The fact that NASA is holding an Integrated Space Operations Summit (ISOS) in March is encouraging because it in that shows the agency is beginning to think seriously about some of the issues and decisions it will face in order to keep its space shuttles flying safely through 2010, the fleet’s planned retirement year.

Unfortunately, NASA’s five-year budget plan, as depicted in the agency’s 2006 funding request, does not seem to reflect some of the steps NASA likely will have to take to ensure that all goes smoothly during the shuttle phase-out. That could make for some unpleasant surprises down the road.

While it is typical in the budget planning process of most agencies to play fast and loose with future-year projections in order to secure funds for the year just ahead, programmatic reality has a way of coming back to rear its often ugly head. It wasn’t all that long ago, for example, that NASA woke up one day to find itself facing a $4 billion cost overrun on the international space station.

Sean O’Keefe, who at the time was deputy director of the White House Office of Management and Budget, forced NASA to come to grips with that reality by significantly scaling back its contribution to the space station program. Later, as NASA administrator, Mr. O’Keefe instituted reforms to the agency’s accounting practices in a bid to avoid future budgetary surprises.

But even Mr. O’Keefe was not immune to brushing aside inconvenient budgetary realities. In an interview on Aug. 28, 2003, just two days after the release of the Columbia Accident Investigation Board’s report, Mr. O’Keefe dismissed any notion that the cost of returning the shuttle fleet to flight might put pressure on other agency programs. Indeed, he confidently asserted that the cost would be “a very small fraction of what it costs to run the shuttle program.”

By January of this year, as Mr. O’Keefe was preparing to depart NASA for the greener pastures of academia, the return-to-flight bill had reached $1.5 billion, a very substantial fraction of the shuttle’s annual operating budget. And that number would have been much higher had U.S. President George W. Bush’s subsequent space exploration vision not relieved NASA of one of the Columbia board’s key requirements — recertifying the orbiter fleet for operations beyond 2010.

The disappearance of the recertification requirement and the elimination ng of some of the , along with upgrades that had been planned to keep the shuttle fleet flying well into next decade , likely has a lot to do with the fact that NASA ‘s projects its space shuttle budget to decline significantly as retirement approaches. The request for 2006 is $4.5 billion; that figure drops to $2.8 billion in 2009 and $2.4 billion in 2010.

Experience and common sense suggest those numbers are overly optimistic. For openers, space shuttle budgets dating back at least to the early 1990s have hovered in the $3 billion range. Because of the infrastructure and large, specialized workforce needed to operate the orbiter fleet, those costs tend to remain fixed, regardless of flight rate fluctuations.

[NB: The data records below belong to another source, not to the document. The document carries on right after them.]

Lemma path_refresh_raises (st : State) (cause : pystr) :
  add_fault env = None ->
  commit_fault env = None ->
  refresh_fault env = Some cause ->
  analyze_and_save_entry env entry_data current_user st =
  (Raise (HTTPException 500
            (py "Failed to save the entry to the database: " ++ cause)),
   {| session :=
        Session_expunge
          (Session_flush (Session_with_pending (session st) row));
      trace := trace st
               ++ [LlmInvoke p; SessionAdd; SessionCommit; SessionRefresh;
                   SessionRollback] |}).
Proof.
  subst p txt row. intros Hadd Hcommit Hrefresh. run_request.
  rewrite (truthy_nonempty _ text_nonempty). simpl.
  rewrite llm_ok, parse_ok, Hadd. simpl. rewrite Hcommit. simpl.
  rewrite Hrefresh. simpl. tidy_trace. reflexivity.
Qed.

Lemma path_success (st : State) :
  add_fault env = None ->
  commit_fault env = None ->
  refresh_fault env = None ->
  analyze_and_save_entry env entry_data current_user st =
  (Ok a,
   {| session := Session_flush (Session_with_pending (session st) row);
      trace := trace st
               ++ [LlmInvoke p; SessionAdd; SessionCommit; SessionRefresh] |}).
Proof.
  subst p txt row. intros Hadd Hcommit Hrefresh. run_request.
  rewrite (truthy_nonempty _ text_nonempty). simpl.
  rewrite llm_ok, parse_ok, Hadd. simpl. rewrite Hcommit. simpl.
  rewrite Hrefresh. simpl. tidy_trace. reflexivity.
Qed.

While NASA will for e go certain shuttle upgrades, and production of some unique hardware will draw to a close before 2010, the resulting savings will be limited in part by the safety-driven need to hold onto key technical expertise right up to the bitter end.

As a case in point, an industry group slated to make a presentation to the ISOS meeting is likely to be among those recommending that NASA develop and implement a shuttle fly-out program that guards against the “going out of business mentality” that was cited in a rash of accidents in the late 1990s involving the U.S. Air Force’s Titan 4 rocket.

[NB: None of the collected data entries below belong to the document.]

(** A [ChannelMetadata] row, as far as the validators read it. *)
Record Channel : Type := mkChannel {
  ch_name : string;
  ch_published_size : pyval;
  ch_total_resource_count : pyval;
}.

(** What [Model.objects.get(...)] does: return the row, raise the model's
    own [DoesNotExist], or raise something else. *)
Inductive lookup (A : Type) : Type :=
  | Found (a : A)
  | DoesNotExist
  | LookupRaises (e : exn).
Arguments Found {A} a.
Arguments DoesNotExist {A}.
Arguments LookupRaises {A} e.

(** [d.get(k, dflt)] *)
Definition dict_get_default (d : pydict) (k : string) (dflt : pyval) : pyval :=
  match d !! k with
  | Some v => v
  | None => dflt
  end.

(** [d[k]] *)
Definition getitem {S} (d : pydict) (k : string) : M S pyval :=
  match d !! k with
  | Some v => ret v
  | None => raise KeyError
  end.

(** [isinstance(v, list)] *)
Definition is_list (v : pyval) : bool :=
  match v with VList _ => true | _ => false end.

Definition is_KeyError (e : exn) : bool :=
  match e with KeyError => true | _ => false end.

Section Validation.

(** The world the validators run in; they only read the database. *)
Context {S : Type}.

(** [ChannelMetadata.objects.get(id=...)],
    [NetworkLocation.objects.values_list("base_url", flat=True).get(id=...)],
    [conf.OPTIONS["Urls"]["CENTRAL_CONTENT_BASE_URL"]], [str.format] on one
    value, and [get_mounted_drive_by_id]. *)
Variable channel_metadata_get : pyval -> lookup Channel.
Variable network_location_base_url : pyval -> lookup string.
Variable CENTRAL_CONTENT_BASE_URL : string.
Variable py_format : pyval -> string.
Variable get_mounted_drive_by_id : pyval -> M S Drive.

(** [validate_content_task] *)
Definition validate_content_task (user : User) (task_description : pydict)
    (require_channel : bool) : M S pydict :=
  match task_description !! "channel_id" with
  | None => raise (ValidationError "The channel_ids field is required.")
  | Some channel_id =>
      found <-
        match channel_metadata_get channel_id with
        | Found channel =>
            ret (ch_name channel, ch_published_size channel,
                 ch_total_resource_count channel)
        | DoesNotExist =>
            if require_channel then
              raise (ValidationError "This channel does not exist")
            else ret ("", VNone, VNone)
        | LookupRaises e => raise e
        end ;;
      let '(channel_name, file_size, total_resources) := found in
      let file_size := dict_get_default task_description "file_size" file_size in
      let total_resources :=
        dict_get_default task_description "total_resources" total_resources in
      let node_ids := dict_get_default task_description "node_ids" VNone in
      let exclude_node_ids :=
        dict_get_default task_description "exclude_node_ids" VNone in
      if truthy node_ids && negb (is_list node_ids) then
        raise (ValidationError "node_ids must be a list.")
      else if truthy exclude_node_ids && negb (is_list exclude_node_ids) then
        raise (ValidationError "exclude_node_ids must be a list.")
      else
        ret (<["channel_id" := channel_id]>
            (<["channel_name" := VStr channel_name]>
            (<["file_size" := file_size]>
            (<["total_resources" := total_resources]>
            (<["exclude_node_ids" := exclude_node_ids]>
            (<["node_ids" := node_ids]>
            (<["started_by" := user_pk user]>
            (<["started_by_username" := VStr (user_username user)]> ∅))))))))
  end.

(** [validate_remote_import_task]; the [except KeyError] clause also covers
    a [KeyError] out of the peer lookup. *)
Definition validate_remote_import_task (user : User) (task_description : pydict)
    : M S pydict :=
  import_task <- validate_content_task user task_description false ;;
  peer <-
    match task_description !! "peer_id" with
    | None => ret (CENTRAL_CONTENT_BASE_URL, VNone)
    | Some peer_id =>
        match network_location_base_url peer_id with
        | Found baseurl => ret (baseurl, peer_id)
        | DoesNotExist =>
            raise (ValidationError
                     ("Peer with id " ++ py_format peer_id ++ " does not exist"))
        | LookupRaises e =>
            if is_KeyError e then ret (CENTRAL_CONTENT_BASE_URL, VNone)
            else raise e
        end
    end ;;
  let '(baseurl, peer_id) := peer in
  ret (dict_update import_task
         (<["baseurl" := VStr baseurl]> (<["peer_id" := peer_id]> ∅))).

(** [_add_drive_info] *)
Definition _add_drive_info (import_task task_description : pydict) : M S pydict :=
  match task_description !! "drive_id" with
  | None => raise (ValidationError "The drive_id field is required.")
  | Some drive_id =>
      drive <-
        try_except (get_mounted_drive_by_id drive_id) is_KeyError
          (fun _ =>
             raise (ValidationError
                      "That drive_id was not found in the list of drives.")) ;;
      ret (dict_update import_task
             (<["drive_id" := drive_id]>
             (<["datafolder" := VStr (datafolder drive)]> ∅)))
  end.

(** [validate_local_import_task] *)
Definition validate_local_import_task (user : User) (task_description : pydict)
    : M S pydict :=
  task <- validate_content_task user task_description false ;;
  _add_drive_info task task_description.

(** [validate_local_export_task] *)
Definition validate_local_export_task (user : User) (task_description : pydict)
    : M S pydict :=
  task <- validate_content_task user task_description true ;;
  _add_drive_info task task_description.

(** [validate_deletion_task] *)
Definition validate_deletion_task (user : User) (task_description : pydict)
    : M S pydict :=
  task <- validate_content_task user task_description true ;;
  ret (<["force_delete" := VBool (truthy (dict_get task_description "force_delete"))]>
         task).

End Validation.

(** ** Permissions of the task endpoints *)

(** The permission classes of [kolibri.core.content.permissions] and the
    framework's [|] on permission classes. *)
Inductive permission : Type :=
  | CanManageContent
  | CanExportLogs
  | PermOr (p q : permission).

(** [TasksViewSet.get_permissions], by [self.action]. *)
Definition get_permissions (action : string) : list permission :=
  if bool_decide (action ∈ ["list"; "deletefinishedtasks"]) then
    [PermOr CanManageContent CanExportLogs]
  else if String.eqb action "startexportlogcsv" then
    [CanExportLogs]
  else
    [CanManageContent].

Section Permissions.

(** What the two permission classes answer for the requesting user. *)
Variable can_manage_content : bool.
Variable can_export_logs : bool.

(** [permission.has_permission(request, view)] *)
Fixpoint has_permission (p : permission) : bool :=
  match p with
  | CanManageContent => can_manage_content
  | CanExportLogs => can_export_logs
  | PermOr p q => has_permission p || has_permission q
  end.

(** The framework admits a request when every permission of the view's
    list grants it. *)
Definition permitted (action : string) : bool :=
  forallb has_permission (get_permissions action).

End Permissions.

(** ** The endpoints that start and clear jobs *)

(** [queue.enqueue(function, *args, cancellable=..., track_progress=...,
    extra_metadata=..., **kwargs)] *)
Definition queue_enqueue (fn : string) (a : list pyval) (kw : pydict)
    (can track : bool) (extra : pydict) : M world string :=
  on_queue (Queue.enqueue fn a kw can track extra).

(** [queue.clear()] *)
Definition queue_clear : M world unit := on_queue Queue.clear.

Section StartEndpoints.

Such a program likely will include incentives designed to keep shuttle engineering talent from moving on to new and exciting development projects such as the crew exploration vehicle. NASA would be well advised to adopt such a program, and this will cost money.

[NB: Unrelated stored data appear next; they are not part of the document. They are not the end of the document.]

Lemma js_inj (a b : string) : js a = js b -> a = b.
Proof.
  unfold js. intros H.
  assert (E : list_ascii_of_string a = list_ascii_of_string b).
  { revert H. generalize (list_ascii_of_string a) (list_ascii_of_string b).
    intros x. induction x as [| c x IH]; intros [| d y] H;
      try discriminate; [reflexivity |].
    cbn [List.map] in H. injection H as Hc Hx.
    f_equal; [| now apply IH].
    rewrite <- (ascii_N_embedding c), <- (ascii_N_embedding d). now f_equal. }
  rewrite <- (string_of_list_ascii_of_string a),
          <- (string_of_list_ascii_of_string b).
  now f_equal.
Qed.

(** Two numbers with the same decimal text are the same number. *)
Lemma toString_inj (m n : Z) : toString m = toString n -> m = n.
Proof.
  unfold toString. intros H. apply js_inj in H.
  apply DecimalZ.to_int_inj.
  assert (E : NilEmpty.int_of_string (NilEmpty.string_of_int (Z.to_int m))
              = NilEmpty.int_of_string (NilEmpty.string_of_int (Z.to_int n)))
    by now f_equal.
  rewrite !NilEmpty.isi in E. now injection E.
Qed.

Lemma truthy_false (s : jsstring) : truthy s = false <-> s = [].
Proof. destruct s; cbn; split; congruence. Qed.

Lemma truthy_true (s : jsstring) : truthy s = true <-> s <> [].
Proof. destruct s; cbn; split; congruence. Qed.

End Strings.

Section Trimming.
Open Scope N_scope.

Lemma trimStart_nil_iff (s : jsstring) :
  trimStart s = [] <-> forallb is_white_space s = true.
Proof.
  induction s as [| c s IH]; cbn [trimStart forallb]; [tauto |].
  destruct (is_white_space c); cbn [andb]; [exact IH |].
  split; discriminate.
Qed.

Lemma trimStart_head (s : jsstring) (c : code_unit) (r : jsstring) :
  trimStart s = c :: r -> is_white_space c = false.
Proof.
  induction s as [| d s IH]; cbn [trimStart]; [discriminate |].
  destruct (is_white_space d) eqn:E; [exact IH |].
  intros H. injection H as -> _. exact E.
Qed.

(** The trim of a string is empty exactly when the string holds white
    space only. *)
Lemma trim_nil_iff (s : jsstring) :
  trim s = [] <-> forallb is_white_space s = true.
Proof.
  unfold trim, trimEnd. split.
  - intros H. apply (f_equal (@rev code_unit)) in H.
    rewrite rev_involutive in H. cbn [rev] in H.
    apply trimStart_nil_iff in H.
    destruct (trimStart s) as [| c r] eqn:E; [now apply trimStart_nil_iff |].
    apply trimStart_head in E.
    rewrite forallb_forall in H.
    rewrite (H c) in E; [discriminate E |].
    apply in_rev. rewrite rev_involutive. now left.
  - intros H. apply trimStart_nil_iff in H. rewrite H. reflexivity.
Qed.

Example trim_examples :
  trim (js "") = [] /\ trim (js "   ") = []
  /\ trim (js "  buy milk  ") = js "buy milk"
  /\ trim [9; 160; 8232; 65279] = [].
Proof. repeat split. Qed.

End Trimming.

(* ================================================================== *)
(** ** The lists the handlers compute *)

Section Lists.

Variable target : jsstring.

Lemma edit_ids (input : jsstring) (l : list Task) :
  List.map id (updatedTasks_edit target input l) = List.map id l.
Proof.
  unfold updatedTasks_edit. rewrite map_map. apply map_ext.
  intros t. destruct (str_eq_dec (id t) target); reflexivity.
Qed.

Lemma toggle_ids (l : list Task) :
  List.map id (updatedTasks_toggle target l) = List.map id l.
Proof.
  unfold updatedTasks_toggle. rewrite map_map. apply map_ext.
  intros t. destruct (str_eq_dec (id t) target); reflexivity.
Qed.

Lemma add_ids (now : Z) (input : jsstring) (l : list Task) :
  List.map id (updatedTasks_add now input l) = List.map id l ++ [toString now].
Proof. unfold updatedTasks_add. rewrite map_app. reflexivity. Qed.

Lemma delete_In (l : list Task) (t : Task) :
  In t (updatedTasks_delete target l) <-> In t l /\ id t <> target.
Proof.
  unfold updatedTasks_delete. rewrite filter_In.
  destruct (str_eq_dec (id t) target); intuition congruence.
Qed.

Lemma delete_app (l1 l2 : list Task) :
  updatedTasks_delete target (l1 ++ l2)
  = updatedTasks_delete target l1 ++ updatedTasks_delete target l2.
Proof. apply filter_app. Qed.

Lemma delete_ids_In (l : list Task) (i : jsstring) :
  In i (List.map id (updatedTasks_delete target l)) -> In i (List.map id l).
Proof.
  rewrite !in_map_iff. intros [t [E H]]. apply delete_In in H.
  exists t. tauto.
Qed.

Lemma delete_ids_NoDup (l : list Task) :
  NoDup (List.map id l) -> NoDup (List.map id (updatedTasks_delete target l)).
Proof.
  induction l as [| t l IH]; intros H.
  - constructor.
  - cbn [List.map] in H. inversion H as [| ? ? Hnot Hrest]; subst.
    cbn [updatedTasks_delete filter].
    destruct (str_eq_dec (id t) target).
    + now apply IH.
    + cbn [List.map]. constructor.
      * intros Hin. apply Hnot. now apply delete_ids_In.
      * now apply IH.
Qed.

Lemma edit_absent (input : jsstring) (l : list Task) :
  (forall t, In t l -> id t <> target) -> updatedTasks_edit target input l = l.
Proof.
  intros H. unfold updatedTasks_edit.
  rewrite <- (map_id l) at 2. apply map_ext_in.
  intros t Hin. destruct (str_eq_dec (id t) target); [| reflexivity].
  now destruct (H t Hin).
Qed.

Lemma toggle_absent (l : list Task) :
  (forall t, In t l -> id t <> target) -> updatedTasks_toggle target l = l.
Proof.
  intros H. unfold updatedTasks_toggle.
  rewrite <- (map_id l) at 2. apply map_ext_in.
  intros t Hin. destruct (str_eq_dec (id t) target); [| reflexivity].
  now destruct (H t Hin).
Qed.

Lemma delete_absent (l : list Task) :
  (forall t, In t l -> id t <> target) -> updatedTasks_delete target l = l.
Proof.
  intros H. induction l as [| t l IH]; [reflexivity |].
  cbn [updatedTasks_delete filter].
  destruct (str_eq_dec (id t) target) as [E | _].
  - destruct (H t (or_introl eq_refl) E).
  - f_equal. apply IH. intros u Hu. apply H. now right.
Qed.

Lemma edit_nth (input : jsstring) (l : list Task) (i : nat) (t : Task) :
  nth_error l i = Some t ->
  nth_error (updatedTasks_edit target input l) i
  = Some (if str_eq_dec (id t) target
          then {| id := id t; text := input; completed := completed t |}
          else t).
Proof.
  intros H. unfold updatedTasks_edit.
  rewrite nth_error_map, H. reflexivity.
Qed.

Lemma toggle_nth (l : list Task) (i : nat) (t : Task) :
  nth_error l i = Some t ->
  nth_error (updatedTasks_toggle target l) i
  = Some (if str_eq_dec (id t) target
          then {| id := id t; text := text t; completed := negb (completed t) |}
          else t).
Proof.
  intros H. unfold updatedTasks_toggle.
  rewrite nth_error_map, H. reflexivity.
Qed.

Lemma toggle_toggle (l : list Task) :
  updatedTasks_toggle target (updatedTasks_toggle target l) = l.
Proof.
  unfold updatedTasks_toggle. rewrite map_map.
  rewrite <- (map_id l) at 2. apply map_ext.
  intros [i x b]. cbn [id].
  destruct (str_eq_dec i target) as [E | N]; cbn [id text completed].
  - destruct (str_eq_dec i target); [| contradiction].
    now rewrite negb_involutive.
  - destruct (str_eq_dec i target); [contradiction | reflexivity].
Qed.

Lemma find_present (l : list Task) (x : Task) :
  In x l -> id x = target ->
  exists t, List.find (fun item => if str_eq_dec (id item) target then true else false) l
            = Some t /\ id t = target.
Proof.
  intros Hin E. induction l as [| u l IH]; [destruct Hin |].
  cbn [List.find]. destruct (str_eq_dec (id u) target) as [Eu | Nu].
  - exists u. auto.
  - destruct Hin as [-> | Hin]; [contradiction | now apply IH].
Qed.

Lemma find_absent (l : list Task) :
  (forall t, In t l -> id t <> target) ->
  List.find (fun item => if str_eq_dec (id item) target then true else false) l = None.
Proof.
  intros H. induction l as [| u l IH]; [reflexivity |].
  cbn [List.find]. destruct (str_eq_dec (id u) target) as [Eu | Nu].
  - destruct (H u (or_introl eq_refl) Eu).
  - apply IH. intros t Ht. apply H. now right.
Qed.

In addition, NASA probably will have to maintain the capability to produce certain shuttle components, even after enough have been built for the remaining shuttle flights, until the agency figures out the solution to its heavy-lift needs for exploration.

The White House and U.S. Defense Department would prefer that NASA rely on a derivative of the Evolved Expendable Launch Vehicle for its exploration needs, but the shuttle-based option remains on the table and may well be the best answer for NASA’s needs. Preserving that option while the issue is being decided means paying to keep engineers and facilities associated with the space shuttle main engine, solid rocket boosters, external tank and perhaps other hardware available.

Development funding for a heavy-lift launcher — whichever option NASA chooses — will come from an account that is separate from the space shuttle. But the $1.2 billion set aside for that purpose in NASA’s five-year budget plan is nothing more than a placeholder at this point.

There are far too many unknowns to accurately predict how much money will be needed to ensure a smooth and safe transition from the shuttle to whatever succeeds it. The ISOS meeting marks the beginning of what will be a long and complicated process of sorting this out. NASA must pursue this effort with a sense of urgency, for it has little time to spare.